ZOBACZ WIDEO Wojciech Szczęsny: To dla mnie wyjątkowa chwila
Williams obrał inną drogę. Kubica testował samochód ekipy z Grove na Silverstone i Hungaroringu, ale odbyło się to w tajemnicy. Brytyjczycy opublikowali w mediach jedynie krótkie komunikaty, nie zaprezentowano też żadnych zdjęć. Do sieci przedostały się jedynie "szpiegowskie" fotografie, które zrobili kibice.
Po tym jak stało się pewne, że Felipe Massa nie będzie kierowcą Williamsa w sezonie 2018, zdaniem wielu mediów Kubica wyrósł na kandydata numer jeden Brytyjczyków. Informowali o tym najpoważniejsi dziennikarze z padoku F1. Andrew Benson, Roger Benoit, Roberto Chinchero i paru innych. Każdy z nich pisał też, że Kubica pojawi się na posezonowych testach F1 w Abu Zabi. Tymczasem Williams i jego dyrektor Paddy Lowe konsekwentnie odmawiają potwierdzenia jakichkolwiek informacji. Nawet tych związanych z testami.

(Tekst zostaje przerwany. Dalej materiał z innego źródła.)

(** A replica of the root. *)
Lemma make_ditto_Ok s n (d := img_inode s ROOTINO) (C := contents (ghost s) d) : good s -> 1 < n < freeinode s ->
  di_type d <> T_DEV -> img_inode s n = fresh_inode T_DITTO -> di_checksum d = checksum_of C -> freeblock s + blocks (di_size d) <= LOGSTART ->
  exists s', make_ditto d n s = Ok tt s' /\ good s' /\ (forall m, 1 <= m < freeinode s -> m <> n -> kept s s' m) /\
    freeinode s' = freeinode s /\ freeblock s <= freeblock s' <= freeblock s + blocks (di_size d) /\ holds s' n T_DITTO C.
Proof.
  intros G Hn Ht En Hc Hb. assert (Hr : 1 <= ROOTINO < freeinode s) by klia. pose proof (tb_fi _ _ G).
  pose proof (tb_ok _ _ G _ Hr) as F. fold d in F. pose proof (img_size s d F) as Hsz.
  destruct (copy_loop_Ok ROOTINO n d C (Z.to_nat (MAXFILE + 2))) with (s := s) (off := 0) as (s1 & R1 & G1); try done; [klia|klia|lia| | |].
  { unfold room. rewrite En. change (di_size (fresh_inode T_DITTO)) with 0. change (blocks 0) with 0. rewrite Z.sub_0_r, Z.add_0_l. klia. }
  { assert ((di_size d - 0 + 511) / 512 < MAXFILE + 1) by (apply Z.div_lt_upper_bound; klia). klia. }
  pose proof (gr_fi _ _ _ _ G1) as I1. pose proof (gr_contents _ _ _ _ G1) as C1. pose proof (gr_size _ _ _ _ G1) as Z1.
  pose proof (gr_fb _ _ _ _ G1) as B1. pose proof (gr_fields _ _ _ _ G1) as (T1 & L1 & _). rewrite Z1 in B1. rewrite En in *.
  change (contents (ghost s) (fresh_inode T_DITTO) ++ drop (Z.to_nat 0) C) with C in C1. change (drop (Z.to_nat 0) C) with C in *.
  change (di_size (fresh_inode T_DITTO)) with 0 in *. change (blocks 0) with 0 in B1.
  assert (HC : Z.of_nat (length C) = di_size d) by (apply length_contents; lia). rewrite HC, Z.add_0_l in *.
  assert (Hcu : is_u32 (di_checksum d)) by apply (fo_wf _ _ _ F).
  set (d1 := img_inode s1 n) in *. set (d2 := d_set_size (di_size d) (d_set_checksum (di_checksum d) d1)).
  assert (Hn1 : 1 <= n < freeinode s1) by lia.
  assert (E2 : d2 = d_set_checksum (di_checksum d) d1) by (unfold d2; destruct d1; unfold d_set_size, d_set_checksum; cbn in *; by rewrite Z1).
  destruct (rewrite_Ok s1 n d2 (gr_good _ _ _ _ G1) Hn1) as (s2 & R2 & G2 & K2 & I2 & B2 & N2 & C2);
    [done|rewrite E2; apply file_ok_checksum; [apply (tb_ok _ _ (gr_good _ _ _ _ G1) _ Hn1)|done]|change (di_size d1 <= di_size d); lia|].
  exists s2. split_and!; try assumption; try lia.
  - unfold make_ditto, copy_dinode_content. rewrite (bind_Ok _ _ _ _ _ R1).
    by rewrite (bind_Ok _ _ _ _ _ (rinode_Ok s1 n (tb_base _ _ (gr_good _ _ _ _ G1)) ltac:(lia))).
  - intros m Hm Hne. eapply kept_trans; [by apply (gr_kept _ _ _ _ G1)|apply K2; [lia|done]].
  - constructor; rewrite N2; [done|done|done|done|]. rewrite C2, E2. exact C1.
Qed.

Gierki Williamsa mogą mieć jeden cel. Zdobycie rozgłosu w mediach. Brytyjska ekipa, dzięki tematowi Kubicy, nie znika z nagłówków i ma darmową reklamę. To ważne, biorąc pod uwagę, że zespół z Grove szuka sponsorów na sezon 2018. Wraz z końcem roku wygasają umowy z takimi firmami jak Randstad i Avanade, które wpłacały do budżetu Williamsa ok. 5 mln euro rocznie.
- Jeżeli media od kilku dni aż huczą o testach dla Williamsa, ale marka nie potwierdza i dementuje dziennikarskie doniesienia, to opcje są dwie. Albo faktycznie Kubica nie podpisał jeszcze kontraktu, albo Williams chce podtrzymać szum medialny i zainteresowanie, nie ujawniając wszystkich swoich kart. Powrót Kubicy to wręcz legendarne wydarzenie. Poprzedzający je, budujący napięcie lekki suspens może przyciągnąć wielu fanów. Sport to nie tylko fizyczność, przekraczanie własnych granic i możliwości, treningi, rywalizacja. To przede wszystkim emocje. To one sprawiają, że sport zarabia - twierdzi Olga Piech z agencji reklamowej Schulz Brand Friendly.
Gdyby Williams już teraz potwierdził obecność Kubicy w Abu Zabi, jego marka znikłaby na jakiś czas z pierwszych stron gazet. Pojawiłaby się dopiero w momencie rozpoczęcia testów na torze Yas Marina. Dlatego zespół będzie opóźniać moment ogłoszenia swojej decyzji tak długo, jak to tylko możliwe.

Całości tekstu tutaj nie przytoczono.